Despite the influx of influences, the band keeps a foothold in the stoner rock that leader Josh Homme hatched in his hometown of Palm Dessert, California. QotSA established those bona fides early in its show at the Mahaffey Theater on Wednesday night by kicking off with “Keep Your Eyes Peeled,” built on a trudging Jurassic shuffle, a down-tuned doom riff and a Bowie-esque melody.
THAT'S MY HOMME-BOY
Review: Queens of the Stone Age bring roaring mayhem to Mahaffey Theater (2014)
From there, Homme and company delivered a solid career retrospective that ranged from the grimy churn of “Avon,” heard on the band’s self-titled 1998 debut (and played by request), to such “hits” as “I Sat By the Ocean,” “The Way You Used to Do” and “Feet Don’t Fail Me.” The set featured six songs from last year’s Mark Ronson-produced Villains album. For the perfect QotSA song, you gotta go back to 2002’s “No One Knows.” Its tightly coiled groove builds tension beneath a menacing hook; then the chorus cuts loose an ecstatic release of surging guitar wallop. The on-stage setting only intensified the tune’s fist-pumping effect.

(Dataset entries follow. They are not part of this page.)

(** X4. Register, then log in.  If the username is free and
    [pwd_context.verify] accepts the password against the hash
    [pwd_context.hash] produced at registration, then after any further
    requests a login with that username and password succeeds. *)
Theorem register_then_login e user s e' reqs hashed :
  users_db s !! u_username user = None →
  pwd_hash (salt e) (u_password user) = Some hashed →
  pwd_verify (u_password user) hashed = Some true →
  ∃ resp s1, register e user s = (Ok resp, s1) ∧
    ∃ tok, login e'
             {| ul_username := u_username user; ul_password := u_password user |}
             (run reqs s1).2
           = (Ok tok, (run reqs s1).2).
Proof.
  intros Hfree Hhash Hverify. do 2 eexists. split.
  { unfold_handler. unfold_monad. by rewrite Hfree, Hhash. }
  simpl. eexists. unfold_handler. unfold_monad.
  erewrite run_users; last first.
  { simpl. apply lookup_insert_eq. }
  simpl. by rewrite Hverify.
Qed.

(** X5. Tokens are never revoked.  If [login] returned a token and
    [jwt.decode] accepts that token at some later moment with the subject
    [login] put into it, then [get_current_user] authenticates it as that
    user in every store reached from the one the login was served in. *)
Theorem login_token_authenticates_later e user_login s tok s' e' reqs payload :
  login e user_login s = (Ok tok, s') →
  jwt_decode (access_token tok) SECRET_KEY [ALGORITHM] (jwt_clock e') = Some payload →
  sub payload = Some (ul_username user_login) →
  get_current_user e' (access_token tok) (run reqs s').2
  = (Ok (ul_username user_login), (run reqs s').2).
Proof.
  intros Hlogin Hdecode Hsub.
  assert (s' = s ∧ ∃ ud, users_db s !! ul_username user_login = Some ud)
    as [-> [ud Hud]].
  { destruct (login_cases e user_login s) as [[_ Heq]|(ud & Hud & Heq)].
    - congruence.
    - destruct (pwd_verify _ _) as [[|]|]; rewrite Heq in Hlogin;
        simplify_eq. split; [done|by exists ud]. }
  unfold_auth. unfold_monad. rewrite Hdecode. simpl. rewrite Hsub. simpl.
  by rewrite (run_users reqs s _ _ Hud).
Qed.

(** ** Publishing and commenting *)

(** X6. An authenticated [create_post] given a body that is a [BlogPost]
    instance (title of 1 to 200 characters, non-empty content) always
    succeeds.  The new post takes
    the next id, its author is the authenticated user whatever the body's
    [author] field says, it is stamped [created_at = updated_at = now] and
    starts with zero likes and comments; [get_post] on the new id returns
    the very response [create_post] gave, its comment list is empty, and
    [get_post] on any other id answers as before. *)
Theorem create_post_then_get_post e post cred s u :
  (get_current_user e cred s).1 = Ok u →
  ∃ b s', create_post e post cred s = (Ok b, s') ∧
    id b = post_counter s + 1 ∧
    title b = bp_title post ∧ content b = bp_content post ∧
    (1 ≤ String.length (title b) ≤ 200)%nat ∧
    (1 ≤ String.length (content b))%nat ∧
    author b = u ∧
    created_at b = utcnow e ∧ updated_at b = utcnow e ∧
    likes_count b = 0 ∧ comments_count b = 0 ∧
    post_counter s' = post_counter s + 1 ∧
    comment_counter s' = comment_counter s ∧
    users_db s' = users_db s ∧
    get_post (id b) s' = (Ok b, s') ∧
    get_comments (id b) s' = (Ok [], s') ∧
    ∀ q, q ≠ id b → (get_post q s').1 = (get_post q s).1.
Proof.
  intros [Hu _]%get_current_user_Ok. do 2 eexists.
  destruct (BlogPost_bounds post) as [Htitle%title_bounds Hcontent%content_bounds].
  split; [by apply create_post_Ok|]. simpl. split_and!; try done; try lia.
  - unfold_handler. unfold_monad. rewrite get_set, decide_True by done.
    unfold likes_of, comments_of. simpl. by rewrite !lookup_insert_eq.
  - unfold_handler. unfold_monad. rewrite get_set, decide_True by done.
    unfold comments_of. simpl. by rewrite lookup_insert_eq.
  - intros q Hq. unfold_handler. unfold_monad.
    rewrite get_set, decide_False by done.
    unfold likes_of, comments_of. simpl.
    rewrite !lookup_insert_ne by done.
    by destruct (OrderedDict.get q (posts_db s)).
Qed.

Homme is by nature a cool customer, more Cary Grant than Johnny Rotten, and as such a QotSa set is not apt to deliver the kind of sweaty, blood-curdling catharsis that marks the best hard-rock concerts. Dressed in black and slinging hollow-body electric guitars, his ginger hair styled like a Tommy Hilfiger model’s, the 44-year-old shook and shimmied and slinked around the stage. At one point he whipped out a little black comb and spiffed up his ‘do. Homme’s thin, at times fragile, voice provides an effective contrast to the six-string onslaught, although it occasionally got smothered on Wednesday night.

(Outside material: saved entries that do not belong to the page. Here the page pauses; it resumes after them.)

(** X7. Manual entry never calls [onError]: whatever callback it is given,
    or none, the result, the state it leaves and the requests are the
    same. *)
Theorem on_error_is_never_called other s (net : Net.Network) (st : S) :
  handleManualLocationEntry toast onSuccess other s net st
  = handleManualLocationEntry toast onSuccess onError s net st.
Proof.
  destruct (isValid (validateLocationInput (Some s))) eqn:Hv.
  - now rewrite !(entry_valid toast onSuccess _ s net st Hv).
  - now rewrite !(entry_invalid toast onSuccess _ s net st Hv).
Qed.

(** X10. Manual entry completes exactly when the input passes validation
    and the search returns a list. In every other case it fails, with the
    [ReferenceError] of the name [GeocodingError]: the failure is not
    caught inside. It contacts the network only for input that passes
    validation, and then makes the requests of the search. *)
Theorem manual_entry_outcomes s (net : Net.Network) (st : S) :
  let out := handleManualLocationEntry toast onSuccess onError s net st in
  (result_of out = Ok tt
   <-> isValid (validateLocationInput (Some s)) = true
       /\ exists places, result_of (geocodeLocation s net st) = Ok places)
  /\ (forall e, result_of out = Throw e -> e = ReferenceError "GeocodingError")
  /\ requests_of out
     = if isValid (validateLocationInput (Some s))
       then requests_of (geocodeLocation s net st) else [].
Proof.
  intros out. subst out.
  rewrite (geocodeLocation_state s net st).
  change (result_of (result_of (geocodeLocation s net tt), st,
                     requests_of (geocodeLocation s net tt)))
    with (result_of (geocodeLocation s net tt)).
  change (requests_of (result_of (geocodeLocation s net tt), st,
                       requests_of (geocodeLocation s net tt)))
    with (requests_of (geocodeLocation s net tt)).
  destruct (isValid (validateLocationInput (Some s))) eqn:Hv.
  - rewrite (entry_valid toast onSuccess onError s net st Hv).
    destruct (result_of (geocodeLocation s net tt)) as [[|x l]|e] eqn:Hr; cbn.
    + destruct (found_has_first s net Hr) as (? & ? & [=]).
    + split; [| split; [intros ? [=] | reflexivity]].
      split; [intros _; split; [reflexivity | now eexists] | reflexivity].
    + split; [| split; [now intros ? [= <-] | reflexivity]].
      split; [discriminate | intros (_ & ? & [=])].
  - rewrite (entry_invalid toast onSuccess onError s net st Hv). cbn.
    split; [| split; [now intros ? [= <-] | reflexivity]].
    split; [discriminate | intros ([=] & _)].
Qed.

(** X11. On input that fails validation, manual entry fails with the
    [ReferenceError] and has done nothing by then: no toast, no call of
    [onError] or [onSuccess], no request. *)
Theorem manual_entry_invalid s (net : Net.Network) (st : S) :
  isValid (validateLocationInput (Some s)) = false ->
  handleManualLocationEntry toast onSuccess onError s net st
  = (Throw (ReferenceError "GeocodingError"), st, []).
Proof. apply entry_invalid. Qed.

(** X12. When the search succeeds, manual entry shows the info toast, then
    a success toast with the formatted address of the first result, and
    hands that first result to [onSuccess]; [onError] is not called. *)
Theorem manual_entry_found s (net : Net.Network) (st : S) places :
  isValid (validateLocationInput (Some s)) = true ->
  result_of (geocodeLocation s net st) = Ok places ->
  exists location rest address,
    places = location :: rest
    /\ formatted_address location = Some address
    /\ state_of (handleManualLocationEntry toast onSuccess onError s net st)
       = onSuccess location
           (toast ToastSuccess ("Found: " ++ address)
              (toast ToastInfo "Searching for location..." st)).
Proof.
  intros Hv Hr. rewrite (geocodeLocation_state s net st) in Hr. cbn in Hr.
  destruct (geocodeLocation_returns s net tt Hr)
    as (_ & r & x & rs & _ & _ & _ & ->).
  exists (to_result x), (map to_result rs). eexists.
  split; [reflexivity |]. split; [reflexivity |].
  rewrite (entry_valid toast onSuccess onError s net st Hv), Hr.
  reflexivity.
Qed.

(** X13. When the search fails, manual entry fails with the
    [ReferenceError]; all it has done by then is to show the info toast
    and to make the requests of the search. No error toast is shown and
    neither callback is called. *)
Theorem manual_entry_failed s (net : Net.Network) (st : S) e :
  isValid (validateLocationInput (Some s)) = true ->
  result_of (geocodeLocation s net st) = Throw e ->
  handleManualLocationEntry toast onSuccess onError s net st
  = (Throw (ReferenceError "GeocodingError"),
     toast ToastInfo "Searching for location..." st,
     requests_of (geocodeLocation s net st)).
Proof.
  intros Hv Hr. rewrite (geocodeLocation_state s net st) in Hr |- *.
  cbn in Hr. rewrite (entry_valid toast onSuccess onError s net st Hv), Hr.
  reflexivity.
Qed.

End Extras.
End ManualEntryExtras.

(** ** More on the search hook *)

Module HookMoreFacts.
Import Timers UseLocationSearch HookFacts Vocabulary MoreVocabulary.

Lemma Forall_enqueue (P : Timer -> Prop) t q :
  P t -> Forall P q -> Forall P (enqueue t q).
Proof.
  intros Ht. induction 1 as [|u q Hu Hq IH]; simpl.
  - now constructor.
  - destruct (timer_due t <? timer_due u); constructor; auto.
Qed.

Lemma Forall_filter (A : Type) (P : A -> Prop) f (l : list A) :
  Forall P l -> Forall P (filter f l).
Proof.
  induction 1 as [|a l Ha Hl IH]; simpl; [constructor |].
  destruct (f a); [constructor |]; assumption.
Qed.

Lemma last_nonempty (A : Type) (l : list A) : forall a d1 d2,
  last (a :: l) d1 = last (a :: l) d2.
Proof.
  induction l as [|b l IH]; intros a d1 d2; [reflexivity |].
  change (last (b :: l) d1 = last (b :: l) d2). apply IH.
Qed.

(** What the callbacks of a run of due timers leave behind. *)
Lemma fire_all due : forall h,
  let h' := fold_left (fun acc t => fire t acc) due h in
  fired h' = (fired h ++ map timer_query due)%list
  /\ debouncedQuery h' = last (map timer_query due) (debouncedQuery h)
  /\ loop h' = loop h /\ searchQuery h' = searchQuery h
  /\ searchError h' = searchError h /\ debounceRef h' = debounceRef h.
Proof.
  induction due as [|t due IH]; intros h; cbn [fold_left map].
  - cbn. rewrite app_nil_r. now repeat split.
  - destruct (IH (fire t h)) as (Hf & Hd & Hl & Hq & He & Hr).
    cbn zeta in *. rewrite Hf, Hd, Hl, Hq, He, Hr. cbn.
    rewrite <- app_assoc. repeat split.
    destruct (map timer_query due) as [|x l]; [reflexivity |].
    change (last (x :: l) (timer_query t) = last (x :: l) (debouncedQuery h)).
    apply last_nonempty.
Qed.

(** With no timer pending, letting time pass changes the clock only. *)
Lemma elapse_idle_state dt h :
  pending (loop h) = [] ->
  pending (loop (elapse dt h)) = []
  /\ fired (elapse dt h) = fired h
  /\ debouncedQuery (elapse dt h) = debouncedQuery h
  /\ searchQuery (elapse dt h) = searchQuery h
  /\ searchError (elapse dt h) = searchError h.
Proof. intros E. unfold elapse. rewrite E. now cbn. Qed.

Section Facts.
Variable opts : Options.

Lemma waits_idle dts : forall h,
  pending (loop h) = [] ->
  let h' := run opts (waits dts) h in
  pending (loop h') = []
  /\ fired h' = fired h
  /\ debouncedQuery h' = debouncedQuery h
  /\ searchQuery h' = searchQuery h
  /\ searchError h' = searchError h.
Proof.
  induction dts as [|dt dts IH]; intros h E; [now repeat split |].
  destruct (elapse_idle_state dt h E) as (Hp & Hf & Hd & Hq & He).
  destruct (IH _ Hp) as (Hp' & Hf' & Hd' & Hq' & He').
  cbn [waits map run fold_left step] in *.
  rewrite <- Hf, <- Hd, <- Hq, <- He. now repeat split.
Qed.

(** [clearResults] from a state with at most its own timer pending. *)
Lemma clear_quiet h :
  one_timer h ->
  searchQuery (clearResults h) = ""
  /\ debouncedQuery (clearResults h) = ""
  /\ searchError (clearResults h) = None
  /\ pending (loop (clearResults h)) = []
  /\ fired (clearResults h) = fired h.
Proof.
  intros Hinv. pose proof (cancel_own_timer Hinv) as Hc.
  unfold clearResults. cbn.
  destruct (debounceRef h); cbn; now repeat split.
Qed.

Lemma last_satisfies (P : string -> Prop) l d :
  Forall P l -> (d = "" \/ P d) -> last l d = "" \/ P (last l d).
Proof.
  intros Hl Hd. induction Hl as [|a l Ha Hl IH]; [assumption |].
  destruct l as [|b l]; [now right |]. exact IH.
Qed.

Lemma texts_step (P : string -> Prop) e h :
  (forall q, e = Typed q -> minSearchLength opts <= Text.len q -> P q) ->
  texts_satisfy P h -> texts_satisfy P (step opts h e).
Proof.
  intros He (Hp & Hf & Hd). destruct e as [q|dt|]; cbn [step].
  - unfold handleSetSearchQuery.
    destruct (minSearchLength opts <=? Text.len q) eqn:Hl.
    + apply Z.leb_le in Hl. specialize (He q eq_refl Hl).
      unfold updateDebouncedQuery, texts_satisfy. cbn.
      destruct (debounceRef h) as [i|]; cbn;
        (split; [| now split]);
        apply Forall_enqueue; try assumption.
      now apply Forall_filter.
    + unfold texts_satisfy. cbn. split; [assumption |]. split; [assumption |].
      now left.
  - unfold elapse.
    set (now := clock (loop h) + Z.max 0 dt).
    set (due := filter (is_due now) (pending (loop h))).
    set (h1 := with_loop _ h).
    destruct (fire_all due h1) as (Ef & Ed & El & _).
    cbn zeta in Ef, Ed, El. unfold texts_satisfy. rewrite Ef, Ed, El.
    assert (Hdue : Forall P (map timer_query due)).
    { apply Forall_map. subst due. now apply Forall_filter. }
    split; [| split].
    + subst h1. cbn. now apply Forall_filter.
    + apply Forall_app. now split.
    + now apply last_satisfies.
  - unfold clearResults, texts_satisfy. cbn.
    destruct (debounceRef h) as [i|]; cbn.
    + split; [now apply Forall_filter |]. split; [assumption | now left].
    + split; [assumption |]. split; [assumption | now left].
Qed.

The lighting, worth a mention, mixed stark white with a kind of hovering haze of shifting colors that called to mind an apocalyptic sandstorm. And kudos to the band for offering up what seems to be headed the way of the compact disc: a drum solo. Jon Theodore didn’t go all Ginger Baker and bang on for 15-minutes; rather he pounded together a concise string of thundering rock cliches and delivered them so ferociously that it had me rethinking my proposed ban on gratuitous drummer spotlights.
While I personally did not get transported or reach a fever zone during this sold-out Queens concert, I’m compelled to say that the crowd — ample but not capacity considering a row of empty seats next to me — was effusive in its support, on their feet the entire time, showering the band with riotous applause.